PROBLEM REQUIREMENTS:
Which lines of the data contain the string "enumerate"? Copy every one.

##########

(* ===== verification/Workload.v ===== *)
(** * tools/check_process_cluster.py: the transfer workload

    [transaction], the SQL of [verify], and [exercise]: the sequence of healthy
    load, crashes, partitions and restarts with its checks.  Transfers form a
    dict from identifiers to amounts, in insertion order. *)

From Stdlib Require Import QArith Qminmax.
From stdpp Require Import sorting.
From S2P Require Import Prelude PyStr PyFloat Objects Json Vector Text Net Dict Host Stats ProcessCluster.
#[local] Open Scope Z_scope.

Abbreviation transfers := (list (Z * Z)).

Definition payload256 : pystr := replicate 256 120.

(** ** transaction *)

Definition transaction (identifier : Z) : Request * Z :=
  let source := identifier mod 3 + 1 in
  let target := source mod 3 + 1 in
  let amount := identifier mod 17 + 1 in
  let text := fstr [L "INSERT INTO transfers VALUES("; D identifier; L ","; D source; L ","; D target; L ","; D amount;
                    L ",'"; T payload256; L "');";
                    L "UPDATE accounts SET balance=balance-"; D amount; L " WHERE id="; D source; L ";";
                    L "UPDATE accounts SET balance=balance+"; D amount; L " WHERE id="; D target; L ";"] in
  (mkRequest (identifier + 100) 1 text, amount).

(** ** verify *)

Definition count_query (t : transfers) : pystr :=
  let count := zlen t in
  let amount := zsum (snd <$> t) in
  fstr [L "SELECT 1 WHERE (SELECT count(*) FROM transfers)="; D count;
        L " AND (SELECT coalesce(sum(amount),0) FROM transfers)="; D amount;
        L " AND (SELECT count(*) FROM ledger)="; D (count * 2);
        L " AND (SELECT coalesce(sum(delta),0) FROM ledger)=0";
        L " AND (SELECT sum(balance) FROM accounts)=3000000";
        L " AND NOT EXISTS(SELECT 1 FROM accounts WHERE balance<0)";
        L " AND NOT EXISTS(SELECT tx FROM ledger GROUP BY tx HAVING count(*)!=2)"].

(** [balances[i] += delta] *)
Definition credit (i : Z) (delta : Z) (balances : list Z) : list Z :=
  <[Z.to_nat i := default 0 (balances !! Z.to_nat i) + delta]> balances.

Definition move (identifier value : Z) (balances : list Z) : list Z :=
  let source := identifier mod 3 in
  credit ((source + 1) mod 3) value (credit source (- value) balances).

Definition opening : list Z := [1000000; 1000000; 1000000].

Definition balances_after (t : transfers) : list Z := foldl (fun b '(i, v) => move i v b) opening t.

(** [f'(id={i + 1} AND balance={balance})' ...] joined by OR *)
Definition balance_terms (balances : list Z) : list pystr :=
  (fun '(i, b) => fstr [L "(id="; D (Z.of_nat i + 1); L " AND balance="; D b; L ")"]) <$> enumerate balances.
Definition balances_query (balances : list Z) : pystr :=
  fstr [L "SELECT id FROM accounts WHERE "; T (join (py " OR ") (balance_terms balances))].

Definition expected_row (i amount : Z) : pystr :=
  fstr [L "("; D i; L ","; D (i mod 3 + 1); L ","; D ((i mod 3 + 1) mod 3 + 1); L ","; D amount; L ")"].

Definition exact_query (batch : transfers) : pystr :=
  fstr [L "WITH expected(id,src,dst,amount) AS (VALUES "; T (join (py ",") ((fun '(i, v) => expected_row i v) <$> batch)); L ") ";
        L "SELECT t.id FROM expected e JOIN transfers t ON t.id=e.id ";
        L "JOIN ledger l ON l.tx=e.id ";
        L "WHERE t.src=e.src AND t.dst=e.dst AND t.amount=e.amount ";
        L "AND t.payload='"; T payload256; L "' ";
        L "AND ((l.account=e.src AND l.delta=-e.amount) ";
        L "OR (l.account=e.dst AND l.delta=e.amount)) ";
        L "GROUP BY t.id HAVING count(*)=2 AND count(DISTINCT l.account)=2"].

(** The windows [list(transfers)[start:start + 32]]. *)
Fixpoint windows {A} (fuel n : nat) (l : list A) : list (list A) :=
  match fuel, l with
  | S f, _ :: _ => take n l :: windows f n (drop n l)
  | _, _ => []
  end.

Section Verify.
Context {W : Type} `{Probe W} `{!Methods W}.

(** [self.round(reads={n: query ...})] and the test of every response's rows *)
Definition read_all (nodes : list nat) (query : pystr) (wanted : Z) (e : exn) : P (W := W) unit :=
  let! responses := round [] false ((fun n => (n, query)) <$> nodes) [] in
  for_do responses (fun '(_, response) => if negb (rows response =? wanted) then throw e else ret tt).

Definition live_nodes (c : Cluster) : list nat :=
  omap (fun '(n, w) => match w with Some _ => Some n | None => None end) (enumerate (workers c)).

##########

SOLUTION TO THE PROBLEM:
  (fun '(i, b) => fstr [L "(id="; D (Z.of_nat i + 1); L " AND balance="; D b; L ")"]) <$> enumerate balances.
  omap (fun '(n, w) => match w with Some _ => Some n | None => None end) (enumerate (workers c)).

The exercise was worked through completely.